* **DESCRIPTION OF THE TASK**: Starting from the first line below, count every line holding the word "Definition", then state the total alone.

··· EXTRACTED ENTRIES

(** * Cafe feedback dashboard: a shallow embedding of [data_analysis.py]

    The script cleans a table of feedback rows ([load_data]), ranks the
    frequent words of the comments ([top_words]), composes a templated
    narrative ([build_narrative]) and draws a Streamlit page.

    Conventions of the embedding.
    - A Python [str] is a list of Unicode code points ([list N]).
    - A pandas column that may hold NaN/None/NaT is a list of [option]s.
    - A finite Python float is the rational it denotes ([Q]); the places
      where Python rounds (the [float] constructor, pandas' [mean] and
      [median]) and the pandas parsers the script calls are fields of the
      [Runtime] record, about which nothing is assumed.
    - Regular expressions are run by a backtracking matcher with Python's
      priorities (greedy quantifiers, leftmost alternative first). *)

From Stdlib Require Import List Bool Arith NArith ZArith QArith Lia Sorted.
From Stdlib Require Import Permutation.
From Stdlib Require Import Ascii.
From Stdlib Require String.
Import String.StringSyntax.
Delimit Scope string_scope with string.
Close Scope Q_scope.
Import ListNotations.

Set Implicit Arguments.

(* ================================================================== *)
(** ** Python strings *)
(* ================================================================== *)

Definition char := N.
Definition str := list char.

(** A literal of the source, given as its ASCII text. *)
Definition py (s : String.string) : str :=
  map N_of_ascii (String.list_ascii_of_string s).
Arguments py s%_string.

······

* **SOLVED PROBLEM**: 3